(** [router.post('/register', ...)].  The new record is built field by
    field in the order of the object literal, each [Date] read on its own;
    [jwt.sign] reads the clock for the time of issue. *)
Definition registerBody (req : RegisterBody.t) : io response :=
  let email := RegisterBody.email req in
  let password := RegisterBody.password req in
  let name := RegisterBody.name req in
  if falsy email || falsy password || falsy name
  then reply 400 (Failure (str "All fields are required: name, email, password"))
  else
    short <~ lift (n <- getLength (given password) ;; lessThan n 6%Q) ;;
    if short
    then reply 400 (Failure (str "Password must be at least 6 characters long"))
    else
      valid <~ lift (includesAt (given email)) ;;
      if negb valid
      then reply 400 (Failure (str "Please provide a valid email address"))
      else
        users <~ readUsers ;;
        _ <~ lift (lengthOf users) ;;
        existingUser <~ lift (findByEmail users (given email)) ;;
        match existingUser with
        | Some _ => reply 409 (Failure (str "User with this email already exists"))
        | None =>
            hashedPassword <~ hash (given password) ;;
            id <~ dateNow ;;
            lowerEmail <~ lift (toLowerCaseOf (given email)) ;;
            trimmedName <~ lift (trimOf (given name)) ;;
            createdAt <~ dateNow ;;
            lastLogin <~ dateNow ;;
            let newUser :=
              {| User.id := timeToString id;
                 User.email := lowerEmail;
                 User.password := hashedPassword;
                 User.name := trimmedName;
                 User.createdAt := createdAt;
                 User.lastLogin := lastLogin |} in
            users' <~ lift (push users newUser) ;;
            saveResult <~ writeUsers users' ;;
            if negb saveResult
            then reply 500 (Failure (str "Failed to create user account"))
            else
              issuedAt <~ dateNow ;;
              let token := jwtSign (User.id newUser) (User.email newUser) issuedAt in
              reply 201 (Success (str "User registered successfully") token
                                 (publicUser newUser false))
        end.

(** The route with its [try]/[catch]: it always answers. *)
Definition answer (handler : io response) (onError : jsstring) (w : World)
  : response * World :=
  match handler w with
  | (Normal r, w') => (r, w')
  | (Throw _, w') => ({| status := 500; body := Failure onError |}, w')
  end.

Definition register (req : RegisterBody.t) (w : World) : response * World :=
  answer (registerBody req) (str "Internal server error during registration") w.

(** [user.lastLogin = ...] on the record that [find] returned. *)
Fixpoint touch (wanted : jsstring) (now : N) (l : list User.t) : list User.t :=
  match l with
  | [] => []
  | u :: t =>
      if eqb_str (User.email u) wanted
      then {| User.id := User.id u; User.email := User.email u;
              User.password := User.password u; User.name := User.name u;
              User.createdAt := User.createdAt u; User.lastLogin := now |} :: t
      else u :: touch wanted now t
  end.

Definition touched (users : usersValue) (wanted : jsstring) (now : N) : usersValue :=
  match users with
  | UArray l => UArray (touch wanted now l)
  | other => other
  end.

(** [router.post('/login', ...)].  The record that [find] returned is the
    first with its address, and it is the one that gets the new [lastLogin]. *)
Definition loginBody (req : LoginBody.t) : io response :=
  let email := LoginBody.email req in
  let password := LoginBody.password req in
  if falsy email || falsy password
  then reply 400 (Failure (str "Email and password are required"))
  else
    users <~ readUsers ;;
    _ <~ lift (lengthOf users) ;;
    found <~ lift (findByEmail users (given email)) ;;
    match found with
    | None => reply 401 (Failure (str "Invalid email or password"))
    | Some user =>
        isPasswordValid <~ lift (compare (given password) (User.password user)) ;;
        if negb isPasswordValid
        then reply 401 (Failure (str "Invalid email or password"))
        else
          now <~ dateNow ;;
          let users' := touched users (User.email user) now in
          _ <~ writeUsers users' ;;
          issuedAt <~ dateNow ;;
          let token := jwtSign (User.id user) (User.email user) issuedAt in
          reply 200 (Success (str "Login successful") token
                             {| PublicUser.id := User.id user;
                                PublicUser.email := User.email user;
                                PublicUser.name := User.name user;
                                PublicUser.createdAt := User.createdAt user;
                                PublicUser.lastLogin := Some now |})
    end.

Definition login (req : LoginBody.t) (w : World) : response * World :=
  answer (loginBody req) (str "Internal server error during login") w.

End Routes.
End Auth.

(* ================================================================== *)
(** * The study routes: [routes/study.js]                               *)
(* ================================================================== *)

(** The body of an answer, as [res.json] sends it: the properties of the
    results are spread beside the message and the identifier. *)
Inductive studyPayload :=
| StudyFailure (error : jsstring)
| Generated (message : jsstring) (sessionId : jsstring) (results : json).
Lemma fetchAccountId_run (st : State) :
  fetchAccountId net st =
  let c := accountCall (dex st) in
  let r := net (log st) c in
  match stringReply r with
  | inl a =>
      (Ret None, mkState (withAccountId (dex st) a) (log st ++ [(c, r)]))
  | inr err => (Ret (Some err), mkState (dex st) (log st ++ [(c, r)]))
  end.
Proof.
  unfold fetchAccountId, bind, getDex. rewrite request_run.
  fold (accountCall (dex st)). cbv zeta. unfold stringReply.
  destruct (net (log st) (accountCall (dex st))) as [err | b];
    [reflexivity|].
  destruct (Unmarshal TString b); reflexivity.
Qed.

Lemma auth_run (st : State) :
  auth net st =
  match accountId (dex st) with
  | None => (Panic nilDeref, st)
  | Some a =>
      let c := sessionCall (dex st) a in
      let r := net (log st) c in
      match stringReply r with
      | inl s =>
          (Ret None, mkState (withSessionId (dex st) s) (log st ++ [(c, r)]))
      | inr err => (Ret (Some err), mkState (dex st) (log st ++ [(c, r)]))
      end
  end.
Proof.
  unfold auth, bind, getDex, deref.
  destruct (accountId (dex st)) as [a|]; [|reflexivity].
  rewrite request_run. fold (sessionCall (dex st) a). cbv zeta.
  unfold stringReply.
  destruct (net (log st) (sessionCall (dex st) a)) as [err | b];
    [reflexivity|].
  destruct (Unmarshal TString b); reflexivity.
Qed.

(** The handshake, case by case. *)
Lemma handshake_cached (st : State) (sid : string) :
  sessionId (dex st) = Some sid -> handshake net st = (Ret tt, st).
Proof. intros H. unfold handshake, bind, getDex. rewrite H. reflexivity. Qed.

Lemma handshake_account_known (st : State) (a : string) :
  sessionId (dex st) = None -> accountId (dex st) = Some a ->
  handshake net st =
  let c := sessionCall (dex st) a in
  let r := net (log st) c in
  match stringReply r with
  | inl s =>
      (Ret tt, mkState (withSessionId (dex st) s) (log st ++ [(c, r)]))
  | inr _ => (Ret tt, mkState (dex st) (log st ++ [(c, r)]))
  end.
Proof.
  intros Hs Ha. unfold handshake, bind, getDex, ret. rewrite Hs, Ha.
  rewrite auth_run, Ha. cbv zeta.
  destruct (stringReply (net (log st) (sessionCall (dex st) a)));
    reflexivity.
Qed.

Lemma handshake_fresh (st : State) :
  sessionId (dex st) = None -> accountId (dex st) = None ->
  handshake net st =
  let c1 := accountCall (dex st) in
  let r1 := net (log st) c1 in
  let l1 := log st ++ [(c1, r1)] in
  match stringReply r1 with
  | inr _ => (Panic nilDeref, mkState (dex st) l1)
  | inl a =>
      let d1 := withAccountId (dex st) a in
      let c2 := sessionCall d1 a in
      let r2 := net l1 c2 in
      match stringReply r2 with
      | inl s => (Ret tt, mkState (withSessionId d1 s) (l1 ++ [(c2, r2)]))
      | inr _ => (Ret tt, mkState d1 (l1 ++ [(c2, r2)]))
      end
  end.
Proof.
  intros Hs Ha. unfold handshake, bind, getDex, ret. rewrite Hs, Ha.
  rewrite fetchAccountId_run. cbv zeta.
  destruct (stringReply (net (log st) (accountCall (dex st)))) as [a | err].
  - rewrite auth_run. cbn [dex log withAccountId accountId].
    destruct (stringReply _); reflexivity.
  - rewrite auth_run. cbn [dex log]. rewrite Ha. reflexivity.
Qed.

(** [GetReadings] after its handshake. *)
Lemma GetReadings_run (minutes numReadings : Z) (st : State) :
  GetReadings net minutes numReadings st =
  match handshake net st with
  | (Panic msg, st1) => (Panic msg, st1)
  | (Ret _, st1) =>
      match sessionId (dex st1) with
      | None => (Panic nilDeref, st1)
      | Some sid =>
          let c := dataCall sid minutes numReadings in
          let r := net (log st1) c in
          let st2 := mkState (dex st1) (log st1 ++ [(c, r)]) in
          match readingsReply r with
          | inr err => (Ret (inr err), st2)
          | inl rawValues => (convertAll rawValues [], st2)
          end
      end
  end.
Proof.
  unfold GetReadings. unfold bind at 1.
  destruct (handshake net st) as [[[]|msg] st1]; [|reflexivity].
  unfold bind, getDex, deref.
  destruct (sessionId (dex st1)) as [sid|]; [|reflexivity].
  rewrite request_run. fold (dataCall sid minutes numReadings). cbv zeta.
  unfold readingsReply, lift, ret.
  destruct (net (log st1) (dataCall sid minutes numReadings)) as [err | b];
    [reflexivity|].
  destruct (Unmarshal TReadings b); reflexivity.
Qed.

End Runs.

Lemma calls_snoc (d : Dexcom) (l : list Entry) (c : Call) (r : Response) :
  calls (mkState d (l ++ [(c, r)])) = (map fst l ++ [c])%list.
Proof. unfold calls. cbn [log]. rewrite map_app. reflexivity. Qed.

(** ** The endpoints of the two login steps *)

(** C1, as stated, fails: the account-id step posts to
    General/AuthenticatePublisherAccount, not to
    General/LoginPublisherAccountById, and the session step posts to
    General/LoginPublisherAccountById. *)
Lemma C1_counterexample :
  calls (snd (fetchAccountId okNet (mkState (New "user" "secret") []))) =
  [postTo "General/AuthenticatePublisherAccount"
     (PVerify (VerifyPayload.mk "user" "secret" dexcomApplicationId))] /\
  calls (snd (fetchAccountId okNet (mkState (New "user" "secret") []))) <>
  [postTo "General/LoginPublisherAccountById"
     (PVerify (VerifyPayload.mk "user" "secret" dexcomApplicationId))] /\
  calls (snd (auth okNet
                (mkState (mkDexcom "user" "secret" (Some "account-1"%string) None)
                         []))) =
  [postTo "General/LoginPublisherAccountById"
     (PAuth (AuthPayload.mk "account-1" "secret" dexcomApplicationId))] /\
  calls (snd (auth okNet
                (mkState (mkDexcom "user" "secret" (Some "account-1"%string) None)
                         []))) <>
  [postTo "General/AuthenticatePublisherAccount"
     (PAuth (AuthPayload.mk "account-1" "secret" dexcomApplicationId))].
Proof.
  split; [reflexivity|]. split; [discriminate|].
  split; [reflexivity | discriminate].
Qed.

(** C1, amended: the AccountId-resolution step sends accountName, password
    and applicationId to General/AuthenticatePublisherAccount, and the
    SessionId-resolution step sends accountId, password and applicationId
    to General/LoginPublisherAccountById.  Each step makes that one call. *)
Theorem C1_login_endpoints :
  forall (net : Net) (st : State),
    calls (snd (fetchAccountId net st)) =
    (calls st ++
     [postTo "General/AuthenticatePublisherAccount"
        (PVerify (VerifyPayload.mk (username (dex st)) (password (dex st))
                                   "d89443d2-327c-4a6f-89e5-496bbb0317db"))])%list /\
    (forall a : string,
        accountId (dex st) = Some a ->
        calls (snd (auth net st)) =
        (calls st ++
         [postTo "General/LoginPublisherAccountById"
            (PAuth (AuthPayload.mk a (password (dex st))
                                   "d89443d2-327c-4a6f-89e5-496bbb0317db"))])%list).
Proof.
  intros net st. split.
  - rewrite fetchAccountId_run. cbv zeta.
    destruct (stringReply _); cbn [snd]; rewrite calls_snoc; reflexivity.
  - intros a Ha. rewrite auth_run, Ha. cbv zeta.
    destruct (stringReply _); cbn [snd]; rewrite calls_snoc; reflexivity.
Qed.

Lemma C1_login_endpoints_witness :
  calls (snd (auth okNet afterPartialFailure)) =
  (calls afterPartialFailure ++
   [postTo "General/LoginPublisherAccountById"
      (PAuth (AuthPayload.mk "account-1" "secret"
                             "d89443d2-327c-4a6f-89e5-496bbb0317db"))])%list.
Proof.
  destruct (C1_login_endpoints okNet afterPartialFailure) as [_ H].
  apply (H "account-1"%string). reflexivity.
Defined.

(** ** A failing account-id request *)

(** C2: on a client with no cached account id and no cached session id,
    when the account-id request fails in the transport, the code does not
    return the failure.  [GetReadings] drops the error [fetchAccountId]
    returns and goes on to [auth], which dereferences the nil [accountId]:
    the call panics.  The account-id call is the only call made. *)
Theorem C2_account_failure_panics :
  forall (net : Net) (st : State) (minutes numReadings : Z) (err : error),
    accountId (dex st) = None -> sessionId (dex st) = None ->
    net (log st) (accountCall (dex st)) = Failed err ->
    GetReadings net minutes numReadings st =
    (Panic nilDeref,
     mkState (dex st) (log st ++ [(accountCall (dex st), Failed err)])).
Proof.
  intros net st minutes numReadings err Ha Hs Hnet.
  rewrite GetReadings_run, (handshake_fresh net st Hs Ha). cbv zeta.
  rewrite Hnet. reflexivity.
Qed.

Lemma C2_account_failure_panics_witness :
  GetReadings (scriptedNet [Failed "dial tcp: timeout"%string]) 10 1 freshState =
  (Panic nilDeref,
   mkState (New "user" "secret")
     [(accountCall (New "user" "secret"), Failed "dial tcp: timeout"%string)]).
Proof.
  apply (C2_account_failure_panics
           (scriptedNet [Failed "dial tcp: timeout"%string]) freshState 10 1
           "dial tcp: timeout"%string); reflexivity.
Defined.

(** ** Which steps of the handshake run *)

(** C3, as stated, fails: after a partial failure the account id is set and
    the session id is not; the next [GetReadings] sends the session request
    and the data request, and no account-id request. *)
Lemma C3_counterexample :
  accountId (dex afterPartialFailure) = Some "account-1"%string /\
  sessionId (dex afterPartialFailure) = None /\
  calls (snd (GetReadings flakyNet 10 1 afterPartialFailure)) =
  (calls afterPartialFailure ++
   [sessionCall (dex afterPartialFailure) "account-1";
    dataCall "session-1" 10 1])%list /\
  filter (isCallTo dexcomAuthEndpoint)
    [sessionCall (dex afterPartialFailure) "account-1";
     dataCall "session-1" 10 1] = [].
Proof. repeat split. Qed.

Lemma isCallTo_sessionCall (d : Dexcom) (a : string) :
  isCallTo dexcomAuthEndpoint (sessionCall d a) = false.
Proof. reflexivity. Qed.

Lemma isCallTo_dataCall (sid : string) (minutes numReadings : Z) :
  isCallTo dexcomAuthEndpoint (dataCall sid minutes numReadings) = false.
Proof. reflexivity. Qed.

(** C3, amended: when [GetReadings] is called with SessionId unset, step 1
    runs only if AccountId is unset as well, and is then the first call
    made.  If AccountId is already set, step 1 is skipped: the first call
    is the session request with the cached AccountId, and no account-id
    request is sent. *)
Theorem C3_step1_only_when_unset :
  forall (net : Net) (st : State) (minutes numReadings : Z),
    sessionId (dex st) = None ->
    exists new : list Call,
      calls (snd (GetReadings net minutes numReadings st)) =
      (calls st ++ new)%list /\
      match accountId (dex st) with
      | None => hd_error new = Some (accountCall (dex st))
      | Some a =>
          hd_error new = Some (sessionCall (dex st) a) /\
          filter (isCallTo dexcomAuthEndpoint) new = []
      end.
Proof.
  intros net st minutes numReadings Hs. rewrite GetReadings_run.
  destruct (accountId (dex st)) as [a|] eqn:Ha.
  - rewrite (handshake_account_known net st a Hs Ha). cbv zeta.
    destruct (stringReply _) as [s | e].
    + cbn [dex log withSessionId sessionId].
      exists [sessionCall (dex st) a; dataCall s minutes numReadings].
      split; [|split; reflexivity].
      destruct (readingsReply _); cbn [snd]; rewrite calls_snoc, map_app;
        rewrite <- app_assoc; reflexivity.
    + cbn [dex log]. rewrite Hs. cbn [snd].
      exists [sessionCall (dex st) a]. rewrite calls_snoc.
      split; [reflexivity | split; reflexivity].
  - rewrite (handshake_fresh net st Hs Ha). cbv zeta.
    destruct (stringReply (net (log st) (accountCall (dex st)))) as [a | e].
    + destruct (stringReply _) as [s | e2].
      * cbn [dex log withSessionId sessionId].
        exists [accountCall (dex st);
                sessionCall (withAccountId (dex st) a) a;
                dataCall s minutes numReadings].
        split; [|reflexivity].
        destruct (readingsReply _); cbn [snd]; rewrite calls_snoc, !map_app;
          rewrite <- !app_assoc; reflexivity.
      * cbn [dex log withAccountId sessionId]. rewrite Hs. cbn [snd].
        exists [accountCall (dex st); sessionCall (withAccountId (dex st) a) a].
        split; [|reflexivity].
        rewrite calls_snoc, map_app, <- app_assoc. reflexivity.
    + cbn [snd]. exists [accountCall (dex st)].
      rewrite calls_snoc. split; reflexivity.
Qed.

Lemma C3_step1_only_when_unset_witness :
  exists new : list Call,
    calls (snd (GetReadings flakyNet 10 1 afterPartialFailure)) =
    (calls afterPartialFailure ++ new)%list /\
    hd_error new = Some (sessionCall (dex afterPartialFailure) "account-1") /\
    filter (isCallTo dexcomAuthEndpoint) new = [].
Proof.
  exact (C3_step1_only_when_unset flakyNet afterPartialFailure 10 1 eq_refl).
Defined.

(** ** Calls made when every request succeeds *)

Lemma AllSucceed_login (net : Net) (l : list Entry) (c : Call) :
  AllSucceed net ->
  (forall p, callPayload c <> PGet p) ->
  exists s, stringReply (net l c) = inl s.
Proof.
  intros H Hc. specialize (H l c). unfold succeeds in H.
  destruct (callPayload c) as [p | p | p].
  - destruct (stringReply (net l c)) as [s|]; [eauto | discriminate].
  - destruct (stringReply (net l c)) as [s|]; [eauto | discriminate].
  - exfalso. apply (Hc p). reflexivity.
Qed.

----

**Work to complete:** Each line of the records with the word "split" in it is to be copied.

**Solution for this exercise:**
  split; [reflexivity|]. split; [discriminate|].
  split; [reflexivity | discriminate].
  intros net st. split.
Proof. repeat split. Qed.
      split; [|split; reflexivity].
      split; [reflexivity | split; reflexivity].
        split; [|reflexivity].
        split; [|reflexivity].
      rewrite calls_snoc. split; reflexivity.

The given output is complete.